#### Supplied records
(* ===== verification/FrameLatency.v ===== *)
(** [frame_latency.rs], [query_fence.rs] and the places a device uses them: how
    many presented frames the GPU may be behind when [Present] returns. *)

From S2P Require Import Prelude.

Definition DEFAULT_FRAME_LATENCY : Z := 3.
Definition MAX_FRAME_LATENCY : Z := 30.
Definition RING : Z := MAX_FRAME_LATENCY + 1.

(** ** [query_fence.rs] *)

Definition event_completed (end_seq coherent_seq : Z) : bool := (end_seq =? 0) || (end_seq <=? coherent_seq).
Definition end_in_recording_frame (end_seq current_seq : Z) : bool := negb (end_seq =? 0) && (current_seq <=? end_seq).
Definition event_needs_submit (end_seq current_seq : Z) : bool := end_in_recording_frame end_seq current_seq.

(** ** [frame_latency.rs] *)

Definition enforced_frame_latency (requested : option Z) (configured : Z) : Z :=
  if negb (configured =? 0) then configured
  else match requested with Some requested => requested | None => DEFAULT_FRAME_LATENCY end.

Definition frame_finished (target draw_retired paced_retired : Z) : bool :=
  event_completed target draw_retired && event_completed target paced_retired.

(** [frame_latency] of [extended.rs]. *)
Definition frame_latency (requested : Z) : option Z :=
  if requested =? 0 then Some DEFAULT_FRAME_LATENCY
  else if MAX_FRAME_LATENCY <? requested then None else Some requested.

Module FrameLatency.
Record t := mk { requested : option Z; configured : Z; presents : list Z; newest : Z; announced : bool }.

Definition new (configured : Z) : t := mk None configured (replicate (Z.to_nat RING) 0) 0 false.

Definition reported (b : t) : Z := match requested b with Some r => r | None => DEFAULT_FRAME_LATENCY end.

Definition enforced (b : t) : Z := enforced_frame_latency (requested b) (configured b).

Definition set (b : t) (r : Z) : bool * t :=
  (negb (announced b), mk (Some r) (configured b) (presents b) (newest b) true).

(** An index past the ring panics; the reader is [None] there. *)
Definition record_present (b : t) (seq : Z) : option (option Z * t) :=
  let newest' := (newest b + 1) mod RING in
  let presents' := <[Z.to_nat newest' := seq]> (presents b) in
  let back := enforced b in
  target ← presents' !! Z.to_nat ((newest' + RING - back) mod RING);
  Some (if negb (target =? 0) then Some target else None, mk (requested b) (configured b) presents' newest' (announced b)).
End FrameLatency.

(** ** The device *)

Record Device := mkDevice { latency : FrameLatency.t; draw_retired : Z; paced_retired : Z; presented : list Z }.

Definition device_new (configured : Z) : Device := mkDevice (FrameLatency.new configured) 0 0 [].

(** [set_maximum_frame_latency]; [false] is [D3DERR_INVALIDCALL]. *)
Definition set_maximum_frame_latency (d : Device) (value : Z) : bool * Device :=
  match frame_latency value with
  | Some stored => (true, mkDevice (snd (FrameLatency.set (latency d) stored)) (draw_retired d) (paced_retired d) (presented d))
  | None => (false, d)
  end.

(** The end of [present_texture]: no result while the present still waits. *)
Definition present_returns (d : Device) (seq : Z) : option Device :=
  '(target, b) ← FrameLatency.record_present (latency d) seq;
  let d' := mkDevice b (draw_retired d) (paced_retired d) (seq :: presented d) in
  match target with
  | Some target => if frame_finished target (draw_retired d) (paced_retired d) then Some d' else None
  | None => Some d'
  end.

(** A run of a device: the game sets a latency or presents, under sequences that
    grow, and the two retirement counters advance. *)
Inductive Event := SetLatency (value : Z) | PresentReturned (seq : Z) | Progress (draw paced : Z).

Definition step (d : Device) (e : Event) : option Device :=
  match e with
  | SetLatency v => if 0 <=? v then Some (snd (set_maximum_frame_latency d v)) else None
  | PresentReturned seq => if match presented d with [] => 0 | last :: _ => last end <? seq then present_returns d seq else None
  | Progress draw paced =>
      if (draw_retired d <=? draw) && (paced_retired d <=? paced)
      then Some (mkDevice (latency d) draw paced (presented d)) else None
  end.

Fixpoint run (d : Device) (es : list Event) : option Device :=
  match es with
  | [] => Some d
  | e :: rest => d ← step d e; run d rest
  end.

Example third_present_waits :
  run (device_new 2) [PresentReturned 1; PresentReturned 2; PresentReturned 4] = None.
Proof. reflexivity. Qed.

(** ** The ring holds the newest presents *)

Definition at_ring (b : FrameLatency.t) (i : Z) : nat := Z.to_nat ((FrameLatency.newest b + RING - i) mod RING).

Record ring_ok (b : FrameLatency.t) (history : list Z) : Prop := {
  ro_len : length (FrameLatency.presents b) = Z.to_nat RING;
  ro_newest : 0 <= FrameLatency.newest b < RING;
  ro_slots : forall i, 0 <= i < RING -> FrameLatency.presents b !! at_ring b i = Some (nth (Z.to_nat i) history 0);
  ro_requested : forall r, FrameLatency.requested b = Some r -> 1 <= r <= MAX_FRAME_LATENCY;
  ro_configured : 0 <= FrameLatency.configured b <= MAX_FRAME_LATENCY;
}.

Lemma ring_new configured : 0 <= configured <= MAX_FRAME_LATENCY -> ring_ok (FrameLatency.new configured) [].
Proof.
  intros Hc. split; try done. intros i Hi. unfold FrameLatency.new. cbn [FrameLatency.presents].
  rewrite lookup_replicate_2 by (unfold at_ring, RING, MAX_FRAME_LATENCY in *; Z.to_euclidean_division_equations; lia).
  by destruct (Z.to_nat i).
Qed.

Lemma enforced_range b history : ring_ok b history -> 1 <= FrameLatency.enforced b <= MAX_FRAME_LATENCY.
Proof.
  intros []. unfold FrameLatency.enforced, enforced_frame_latency.
  destruct (FrameLatency.configured b =? 0) eqn:E; reflect_cmp; simpl; [|unfold MAX_FRAME_LATENCY in *; lia].
  destruct (FrameLatency.requested b) as [r|] eqn:Er; [by apply ro_requested0|unfold DEFAULT_FRAME_LATENCY, MAX_FRAME_LATENCY; lia].
Qed.

(** Recording a present shifts the ring by one place. *)
Lemma record_spec b history seq : ring_ok b history ->
  exists b', FrameLatency.record_present b seq
      = Some (let t := nth (Z.to_nat (FrameLatency.enforced b)) (seq :: history) 0 in if negb (t =? 0) then Some t else None, b')
    /\ ring_ok b' (seq :: history) /\ FrameLatency.enforced b' = FrameLatency.enforced b.
Proof.
  intros R. pose proof (enforced_range b history R) as He. destruct R as [Hl Hn Hs Hr Hc].
  unfold FrameLatency.record_present.
  set (newest' := (FrameLatency.newest b + 1) mod RING).
  set (b' := FrameLatency.mk (FrameLatency.requested b) (FrameLatency.configured b)
    (<[Z.to_nat newest' := seq]> (FrameLatency.presents b)) newest' (FrameLatency.announced b)).
  assert (Hn' : 0 <= newest' < RING) by (unfold newest', RING, MAX_FRAME_LATENCY; apply Z.mod_pos_bound; lia).
  assert (R' : ring_ok b' (seq :: history)).
  { split; try done; [unfold b'; cbn [FrameLatency.presents]; by rewrite length_insert|]. intros i Hi.
    change (FrameLatency.presents b') with (<[Z.to_nat newest' := seq]> (FrameLatency.presents b)).
    destruct (Z.eq_dec i 0) as [->|Hi0].
    - assert (Ei : at_ring b' 0 = Z.to_nat newest').
      { unfold at_ring, b'. cbn [FrameLatency.newest]. unfold RING, MAX_FRAME_LATENCY in *. Z.to_euclidean_division_equations. lia. }
      rewrite Ei, list_lookup_insert_eq; [done|]. rewrite Hl. lia.
    - assert (Ei : at_ring b' i = at_ring b (i - 1) /\ at_ring b' i <> Z.to_nat newest').
      { unfold at_ring, b'. cbn [FrameLatency.newest]. unfold newest', RING, MAX_FRAME_LATENCY in *.
        Z.to_euclidean_division_equations. lia. }
      destruct Ei as [Ei Hne]. rewrite list_lookup_insert_ne by done. rewrite Ei, Hs by lia. f_equal.
      by replace (Z.to_nat i) with (S (Z.to_nat (i - 1))) by lia. }
  pose proof (ro_slots _ _ R' (FrameLatency.enforced b) ltac:(unfold RING; lia)) as Hlook.
  unfold at_ring in Hlook. cbn [b' FrameLatency.presents FrameLatency.newest] in Hlook. rewrite Hlook. simpl. by exists b'.
Qed.

(** ** The bound *)

Record device_ok (d : Device) : Prop := {
  do_ring : ring_ok (latency d) (presented d);
  do_counters : 0 <= draw_retired d /\ 0 <= paced_retired d;
  do_order : forall i j s t, presented d !! i = Some s -> presented d !! j = Some t -> (i < j)%nat -> t < s;
  do_pos : forall i s, presented d !! i = Some s -> 0 < s;
}.

Lemma latency_step_ok d e d' : device_ok d -> step d e = Some d' -> device_ok d'.
Proof.
  intros [R Hc Ho Hp]. destruct e as [v|seq|draw paced]; cbn [step].
  - destruct (0 <=? v) eqn:Ev; [|done]. reflect_cmp. intros [= <-]. unfold set_maximum_frame_latency, frame_latency.
    destruct R. destruct (v =? 0) eqn:E0; [|destruct (MAX_FRAME_LATENCY <? v) eqn:E1]; reflect_cmp; simpl; split; try done; split; try done;
      simpl; intros ? [= <-]; unfold DEFAULT_FRAME_LATENCY, MAX_FRAME_LATENCY in *; lia.
  - destruct (_ <? seq) eqn:Es; [|done]. reflect_cmp. unfold present_returns.
    destruct (record_spec (latency d) (presented d) seq R) as (b' & -> & R' & _). cbn [mbind option_bind].
    assert (D : device_ok (mkDevice b' (draw_retired d) (paced_retired d) (seq :: presented d))).
    { assert (Hnew : forall j t, presented d !! j = Some t -> t < seq /\ 0 < t).
      { intros j t Ht. split; [|by eapply Hp]. destruct (presented d) as [|last l] eqn:El; [done|].
        destruct j as [|j]; [injection Ht as <-; done|]. specialize (Ho 0%nat (S j) last t eq_refl Ht). lia. }
      split; try done; cbn [presented].
      - intros [|i] [|j] s t; simpl; intros Hs Ht Hij; try lia.
        + injection Hs as <-. by destruct (Hnew j t Ht).
        + apply (Ho i j); [done|done|lia].
      - intros [|i] s; simpl; [intros [= <-]|by apply Hp].
        destruct (presented d) as [|last l] eqn:El; [lia|]. specialize (Hp 0%nat last eq_refl). lia. }
    destruct (if negb _ then _ else _) as [target|]; [|by intros [= <-]]. destruct (frame_finished _ _ _); [by intros [= <-]|done].
  - destruct (_ && _) eqn:E; [|done]. reflect_cmp. intros [= <-]. split; simpl; try done. lia.
Qed.

Lemma latency_run_ok es d d' : device_ok d -> run d es = Some d' -> device_ok d'.
Proof.
  revert d. induction es as [|e es IH]; intros d Hd; simpl; [by intros [= <-]|].
  destruct (step d e) as [d1|] eqn:E; [|done]. simpl. apply IH. by eapply latency_step_ok.
Qed.

Lemma device_new_ok configured : 0 <= configured <= MAX_FRAME_LATENCY -> device_ok (device_new configured).
Proof. intros H. split; try done. by apply ring_new. Qed.

(** When a present may return: the present the enforced latency counts back from
    it is finished, or there is none. *)
Lemma present_returns_iff d seq : device_ok d -> 0 < seq ->
  is_Some (present_returns d seq) <->
  forall t, (seq :: presented d) !! Z.to_nat (FrameLatency.enforced (latency d)) = Some t ->
    frame_finished t (draw_retired d) (paced_retired d) = true.
Proof.
  intros [R Hc Ho Hp] Hseq. unfold present_returns.
  destruct (record_spec (latency d) (presented d) seq R) as (b' & -> & _ & _). cbn [mbind option_bind].
  set (n := Z.to_nat (FrameLatency.enforced (latency d))).
  destruct ((seq :: presented d) !! n) as [t|] eqn:El.
  - rewrite (nth_lookup_Some _ _ 0 _ El). simpl.
    assert (Ht : 0 < t) by (destruct n; [injection El as <-; done|by eapply (Hp n)]).
    rewrite (proj2 (Z.eqb_neq t 0)) by lia. simpl. destruct (frame_finished t _ _) eqn:Ef.
    + split; [|by eexists]. by intros _ ? [= <-].
    + split; [by intros [? ?]|]. intros H. specialize (H t eq_refl). congruence.
  - rewrite nth_overflow by (by apply lookup_ge_None). simpl. split; [done|by eexists].
Qed.

(** The frame-latency bound holds and is not stricter than asked.  Whatever
    the game's latency requests, presents and the GPU's progress, when a [Present]
    returns every present but the newest [L] has been drawn and shown, [L] the
    configured latency or else the game's; and a present waits only when the one
    [L] before it is not finished. *)
Theorem latency_bounds_outstanding configured es d seq :
  0 <= configured <= MAX_FRAME_LATENCY -> run (device_new configured) es = Some d ->
  match presented d with [] => 0 | last :: _ => last end < seq ->
  let L := FrameLatency.enforced (latency d) in
  1 <= L <= MAX_FRAME_LATENCY
  /\ (forall d', step d (PresentReturned seq) = Some d' -> forall i t, L <= Z.of_nat i -> presented d' !! i = Some t ->
        frame_finished t (draw_retired d') (paced_retired d') = true)
  /\ (step d (PresentReturned seq) = None ->
        exists t, (seq :: presented d) !! Z.to_nat L = Some t /\ frame_finished t (draw_retired d) (paced_retired d) = false).
Proof.
  intros Hc Hrun Hseq L. pose proof (latency_run_ok es _ d (device_new_ok configured Hc) Hrun) as D.
  assert (Hpos : 0 < seq) by (destruct (presented d) as [|last l] eqn:El; [done|pose proof (do_pos _ D 0%nat last); rewrite El in *; simpl in *; naive_solver lia]).
  pose proof (enforced_range _ _ (do_ring _ D)) as HL. fold L in HL.
  pose proof (present_returns_iff d seq D Hpos) as Hiff. fold L in Hiff.
  cbn [step]. rewrite (proj2 (Z.ltb_lt _ _)) by done. split; [done|]. split.
  - intros d' Hd' i t Hi Ht.
    assert (D' : device_ok d').
    { eapply (latency_step_ok d (PresentReturned seq)); [done|]. cbn [step]. by rewrite (proj2 (Z.ltb_lt _ _)) by done. }
    assert (Ed : presented d' = seq :: presented d /\ draw_retired d' = draw_retired d /\ paced_retired d' = paced_retired d).
    { unfold present_returns in Hd'. destruct (FrameLatency.record_present _ _) as [[tg b]|]; [|done]. simpl in Hd'.
      destruct tg as [tg|]; [destruct (frame_finished _ _ _); [|done]|]; by injection Hd' as <-. }
    destruct Ed as (Ep & Edr & Epr). rewrite Edr, Epr.
    assert (Hx : exists t0, presented d' !! Z.to_nat L = Some t0 /\ t <= t0).
    { assert (Hlt : (i < length (presented d'))%nat) by (by eapply lookup_lt_Some).
      destruct (lookup_lt_is_Some_2 (presented d') (Z.to_nat L)) as [t0 Ht0]; [lia|]. exists t0. split; [done|].
      destruct (Nat.eq_dec i (Z.to_nat L)) as [->|Hne]; [rewrite Ht0 in Ht; injection Ht; lia|].
      pose proof (do_order _ D' (Z.to_nat L) i t0 t Ht0 Ht ltac:(lia)). lia. }
    destruct Hx as (t0 & Ht0 & Hle). rewrite Ep in Ht0.
    pose proof (proj1 Hiff ltac:(rewrite Hd'; by eexists) t0 Ht0) as Hf. unfold frame_finished, event_completed in *.
    pose proof (do_pos _ D' i t Ht). apply andb_true_iff in Hf as [H1 H2].
    apply orb_true_iff in H1, H2. rewrite !Z.eqb_eq, !Z.leb_le in H1, H2. apply andb_true_iff.
    split; apply orb_true_iff; right; apply Z.leb_le; lia.
  - intros Hnone. destruct ((seq :: presented d) !! Z.to_nat L) as [t|] eqn:El.
    + exists t. split; [done|]. destruct (frame_finished t _ _) eqn:Ef; [|done]. exfalso.
      destruct (proj2 Hiff) as [? ?]; [by intros ? [= <-]|congruence].
    + exfalso. destruct (proj2 Hiff) as [? ?]; [done|congruence].
Qed.

(** Three presents under the game's latency of two: the third waits for the first. *)
Lemma latency_bounds_outstanding_witness :
  let d := default (device_new 0) (run (device_new 0) [SetLatency 2; PresentReturned 1; PresentReturned 3; Progress 1 1]) in
  1 <= FrameLatency.enforced (latency d) <= MAX_FRAME_LATENCY
  /\ (forall d', step d (PresentReturned 4) = Some d' -> forall i t, 2 <= Z.of_nat i -> presented d' !! i = Some t ->
        frame_finished t (draw_retired d') (paced_retired d') = true)
  /\ is_Some (step d (PresentReturned 4)).
Proof.
  destruct (latency_bounds_outstanding 0 [SetLatency 2; PresentReturned 1; PresentReturned 3; Progress 1 1]
    (default (device_new 0) (run (device_new 0) [SetLatency 2; PresentReturned 1; PresentReturned 3; Progress 1 1])) 4)
    as (H1 & H2 & _).
  - unfold MAX_FRAME_LATENCY. lia.
  - reflexivity.
  - reflexivity.
  - split; [exact H1|]. split; [exact H2|]. eexists. vm_compute. reflexivity.
Defined.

#### Task
What do the lines above say from the one containing "(** When a present" down to the one containing "seq) = Some"? Return them exactly, both end lines included, and only them.

#### Exercise response
(** When a present may return: the present the enforced latency counts back from
    it is finished, or there is none. *)
Lemma present_returns_iff d seq : device_ok d -> 0 < seq ->
  is_Some (present_returns d seq) <->
  forall t, (seq :: presented d) !! Z.to_nat (FrameLatency.enforced (latency d)) = Some t ->
    frame_finished t (draw_retired d) (paced_retired d) = true.
Proof.
  intros [R Hc Ho Hp] Hseq. unfold present_returns.
  destruct (record_spec (latency d) (presented d) seq R) as (b' & -> & _ & _). cbn [mbind option_bind].
  set (n := Z.to_nat (FrameLatency.enforced (latency d))).
  destruct ((seq :: presented d) !! n) as [t|] eqn:El.
  - rewrite (nth_lookup_Some _ _ 0 _ El). simpl.
    assert (Ht : 0 < t) by (destruct n; [injection El as <-; done|by eapply (Hp n)]).
    rewrite (proj2 (Z.eqb_neq t 0)) by lia. simpl. destruct (frame_finished t _ _) eqn:Ef.
    + split; [|by eexists]. by intros _ ? [= <-].
    + split; [by intros [? ?]|]. intros H. specialize (H t eq_refl). congruence.
  - rewrite nth_overflow by (by apply lookup_ge_None). simpl. split; [done|by eexists].
Qed.

(** The frame-latency bound holds and is not stricter than asked.  Whatever
    the game's latency requests, presents and the GPU's progress, when a [Present]
    returns every present but the newest [L] has been drawn and shown, [L] the
    configured latency or else the game's; and a present waits only when the one
    [L] before it is not finished. *)
Theorem latency_bounds_outstanding configured es d seq :
  0 <= configured <= MAX_FRAME_LATENCY -> run (device_new configured) es = Some d ->
  match presented d with [] => 0 | last :: _ => last end < seq ->
  let L := FrameLatency.enforced (latency d) in
  1 <= L <= MAX_FRAME_LATENCY
  /\ (forall d', step d (PresentReturned seq) = Some d' -> forall i t, L <= Z.of_nat i -> presented d' !! i = Some t ->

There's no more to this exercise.